Stored data:
===============

(* ===== verification/Stdio.v ===== *)
(** * Formatted output to a new string (src/stdio_overrides.c)

    [vasprintf] and [asprintf] over the C library's [vsnprintf], a parameter: what a
    call of it prints is a hypothesis of the theorems ([prints]). *)
From S2P Require Import Prelude CMem CCmd CLib Alloc SimpleHeap.

(** [vsnprintf], given the destination, its size, the format and the arguments. *)
Class PrintfWorld (X : Type) := { vsnprintf : Z -> Z -> Z -> list Z -> C X Z }.

Section Definitions.
Context {X : Type} `{!Allocator X} `{!PrintfWorld X}.

Definition vasprintf (s fmt : Z) (ap : list Z) : C X Z :=
  let* len := vsnprintf 0 0 fmt ap in
  if len <? 0 then ret (-1)
  else
    let* p := al_malloc (u64 (u64 len + 1)) in
    do* store_u64 s p in
    let* p := load_u64 s in
    if p =? 0 then ret (-1)
    else
      let* p := load_u64 s in
      vsnprintf p (u64 (u64 len + 1)) fmt ap.

Definition asprintf (s fmt : Z) (args : list Z) : C X Z := vasprintf s fmt args.

End Definitions.

Section Specs.
Context {X : Type} `{!Allocator X} `{!AllocatorLaws X} `{!PrintfWorld X}.

(** With the objects [m0] in memory, printing [fmt] with [ap] gives [text]: nothing
    is written without room, and the text with its terminator where there is. *)
Record prints (m0 : gmap Z Z) (fmt : Z) (ap text : list Z) : Prop := {
  pr_length s : m0 ⊆ mem s ->
    wp no_exit (vsnprintf 0 0 fmt ap) (fun r s' => r = Z.of_nat (length text) /\ s' = s) s;
  pr_text p n s : m0 ⊆ mem s -> Z.of_nat (length text) < n -> mapped (mem s) p n ->
    (forall x, p <= x < p + n -> m0 !! x = None) ->
    wp no_exit (vsnprintf p n fmt ap) (fun r s' => r = Z.of_nat (length text) /\
      s' = St (write (mem s) p (text ++ [0])) (errno s) (ext s)) s
}.

(** [vsnprintf] fails: an encoding error. *)
Definition print_fails (m0 : gmap Z Z) (fmt : Z) (ap : list Z) : Prop :=
  forall s, m0 ⊆ mem s -> wp no_exit (vsnprintf 0 0 fmt ap) (fun r s' => r < 0 /\
    mem s' = mem s /\ ext s' = ext s) s.

(** The string in a new block, or null for want of memory; nothing else changed. *)
Definition asprintf_post (slot : Z) (text : list Z) (s : st X) (r : Z) (s' : st X) : Prop :=
  al_inv (ext s') (mem s') /\
  (forall x b, mem s !! x = Some b -> ~ (slot <= x < slot + 8) -> mem s' !! x = Some b) /\
  ((r = -1 /\ errno s' = ENOMEM /\ holds (mem s') slot (le_encode 8 0) /\
    al_live (ext s') = al_live (ext s)) \/
   (r = Z.of_nat (length text) /\ exists p, p <> 0 /\ al_live (ext s) !! p = None /\
    al_live (ext s') = <[p := Z.of_nat (length text) + 1]> (al_live (ext s)) /\
    holds (mem s') slot (le_encode 8 p) /\ holds (mem s') p (text ++ [0]))).

Lemma subseteq_write (m0 m : gmap Z Z) a bs :
  m0 ⊆ m -> (forall x, a <= x < a + Z.of_nat (length bs) -> m0 !! x = None) -> m0 ⊆ write m a bs.
Proof.
  intros Hs Ha. apply map_subseteq_spec. intros x b Hx. rewrite lookup_write_out.
  - by eapply lookup_weaken.
  - intros Hin. by rewrite Ha in Hx.
Qed.

Lemma vasprintf_wp m0 slot fmt ap text (s : st X) :
  al_inv (ext s) (mem s) -> m0 ⊆ mem s -> prints m0 fmt ap text ->
  mapped (mem s) slot 8 -> (forall x, slot <= x < slot + 8 -> m0 !! x = None) ->
  Z.of_nat (length text) < 2 ^ 31 ->
  wp al_exits (vasprintf slot fmt ap) (asprintf_post slot text s) s.
Proof.
  intros I Hm0 P Hslot Hout Hlen. unfold vasprintf. set (n := Z.of_nat (length text)) in *.
  apply wp_bind. eapply wp_mono; [eapply (wp_exits no_exit); [by apply (pr_length _ _ _ _ P)|done]|].
  intros r s0 [-> ->]. fold n. destruct (Z.ltb_spec n 0); [lia|].
  rewrite (u64_small n) by zlia. rewrite (u64_small (n + 1)) by zlia.
  apply wp_bind. eapply wp_mono; [apply al_malloc_ok; [done|zlia]|].
  intros p s1 (I1 & [[-> (Hm1 & Hl1 & He1)]|[Hp A]]).
  - apply wp_bind, wp_store_u64; [by rewrite Hm1|]. cbn [mem errno ext].
    apply wp_bind. eapply wp_load_u64; [apply holds_write|done|]. apply wp_ret.
    split_and!; cbn [mem errno ext].
    + eapply al_inv_dom; [apply same_dom_write|exact I1]. rewrite length_le_encode, Hm1. exact Hslot.
    + intros x b Hx Hn. rewrite lookup_write_out by (by rewrite length_le_encode). by rewrite Hm1.
    + left. split_and!; [done|done|apply holds_write|done].
  - pose proof (alloc_good _ _ _ _ _ _ A) as (Gp & _ & _ & Ge).
    assert (Hslot1 : mapped (mem s1) slot 8) by (by eapply allocated_keeps_mapped).
    pose proof (allocated_apart _ _ _ _ _ _ _ _ A Hslot eq_refl) as Hap.
    apply wp_bind, wp_store_u64; [done|]. cbn [mem errno ext].
    apply wp_bind. eapply wp_load_u64; [apply holds_write|lia|]. destruct (Z.eqb_spec p 0); [done|].
    apply wp_bind. eapply wp_load_u64; [apply holds_write|lia|].
    set (m2 := write (mem s1) slot (le_encode 8 p)).
    assert (D2 : same_dom (mem s1) m2) by (apply same_dom_write; by rewrite length_le_encode).
    assert (Hp2 : mapped m2 p (n + 1)) by (rewrite <- D2; apply A).
    eapply wp_mono.
    { eapply (wp_exits no_exit); [|done]. apply (pr_text _ _ _ _ P p (n + 1) (St m2 (errno s1) (ext s1)));
        cbn [mem]; [|lia|done|].
      - apply subseteq_write; [|intros x; rewrite length_le_encode; apply Hout].
        apply map_subseteq_spec. intros x b Hx. eapply allocated_keeps; [exact A|].
        by eapply lookup_weaken.
      - intros x Hx. apply eq_None_not_Some. intros [b Hb].
        pose proof (lookup_weaken _ _ _ _ Hb Hm0) as Hb'.
        rewrite (alloc_fresh _ _ _ _ _ _ A) in Hb'; [done|lia]. }
    intros r s3 [-> ->]. cbn [mem errno ext].
    assert (Hl : Z.of_nat (length (text ++ [0])) = n + 1) by (rewrite length_app; cbn; lia).
    split_and!; cbn [mem errno ext].
    + eapply al_inv_dom; [apply same_dom_write; by rewrite Hl|]. by eapply al_inv_dom.
    + intros x b Hx Hn. rewrite lookup_write_out.
      * unfold m2. rewrite lookup_write_out by (by rewrite length_le_encode). by eapply allocated_keeps.
      * intros Hin. rewrite (alloc_fresh _ _ _ _ _ _ A) in Hx; [done|lia].
    + right. split; [done|]. exists p. split_and!; [done|apply A|apply A| |apply holds_write].
      apply holds_write_other; [rewrite length_le_encode; lia|apply holds_write].
Qed.

End Specs.

(** ** Properties *)

(** C38: [asprintf] prints the whole text, however long, into a new block of exactly
    its size and stores the block's address in the caller's variable; it stores
    null and returns -1 when there is no memory, and when the text cannot be
    printed it returns -1 and touches nothing. *)
Theorem asprintf_prints {X} `{!Allocator X} `{!AllocatorLaws X} `{!PrintfWorld X}
    m0 slot fmt args (s : st X) :
  al_inv (ext s) (mem s) -> m0 ⊆ mem s -> mapped (mem s) slot 8 ->
  (forall x, slot <= x < slot + 8 -> m0 !! x = None) ->
  (forall text, prints m0 fmt args text -> Z.of_nat (length text) < 2 ^ 31 ->
     wp al_exits (asprintf slot fmt args) (asprintf_post slot text s) s) /\
  (print_fails m0 fmt args ->
     wp no_exit (asprintf slot fmt args) (fun r s' => r = -1 /\ mem s' = mem s /\ ext s' = ext s) s).
Proof.
  intros I Hm Hslot Hout. split.
  - intros text P Hl. by eapply vasprintf_wp.
  - intros F. apply wp_bind. eapply wp_mono; [by apply F|]. intros r s' (Hr & Hm' & Hx).
    destruct (Z.ltb_spec r 0); [|lia]. by apply wp_ret.
Qed.

(** ** Witness: a [vsnprintf] that prints [ok], whatever the format *)

#[export] Instance simple_printf_world : PrintfWorld arena := {
  vsnprintf p n _ _ := if n =? 0 then ret 2 else do* store p [111; 107; 0] in ret 2
}.

Definition printf_memory : gmap Z Z := write ∅ 4096 (replicate 8 255).
Definition printf_start : st arena := St printf_memory 0 (empty_arena (2 ^ 20) (2 ^ 21)).

Lemma printf_start_inv : al_inv (ext printf_start) (mem printf_start).
Proof.
  apply empty_arena_inv; [done|done|done|]. intros x [Hx _].
  cbn [mem printf_start]. unfold printf_memory. rewrite lookup_write_out; [apply lookup_empty|].
  rewrite length_replicate. lia.
Qed.

Lemma simple_prints : prints (X := arena) ∅ 0 [] [111; 107].
Proof.
  split.
  - intros s _. by apply wp_ret.
  - intros p n s _ Hn Hm _. cbn in Hn |- *. destruct (Z.eqb_spec n 0); [lia|].
    apply wp_bind, wp_store; [eapply mapped_sub; [exact Hm|lia|cbn; lia]|]. by apply wp_ret.
Qed.

Lemma asprintf_prints_witness :
  wp al_exits (asprintf 4096 0 []) (asprintf_post 4096 [111; 107] printf_start) printf_start.
Proof.
  apply (asprintf_prints ∅ 4096 0 [] printf_start printf_start_inv (map_empty_subseteq _)).
  - eapply mapped_sub; [apply holds_mapped, holds_write|lia|rewrite length_replicate; lia].
  - intros x _. apply lookup_empty.
  - exact simple_prints.
  - reflexivity.
Defined.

===============

Assigned task:
Out of the data above, set down the lines from the one with "Definition asprintf (s" to the one with "is written without", both included, exactly as written and with no additions.

Result of the task:
Definition asprintf (s fmt : Z) (args : list Z) : C X Z := vasprintf s fmt args.

End Definitions.

Section Specs.
Context {X : Type} `{!Allocator X} `{!AllocatorLaws X} `{!PrintfWorld X}.

(** With the objects [m0] in memory, printing [fmt] with [ap] gives [text]: nothing
    is written without room, and the text with its terminator where there is. *)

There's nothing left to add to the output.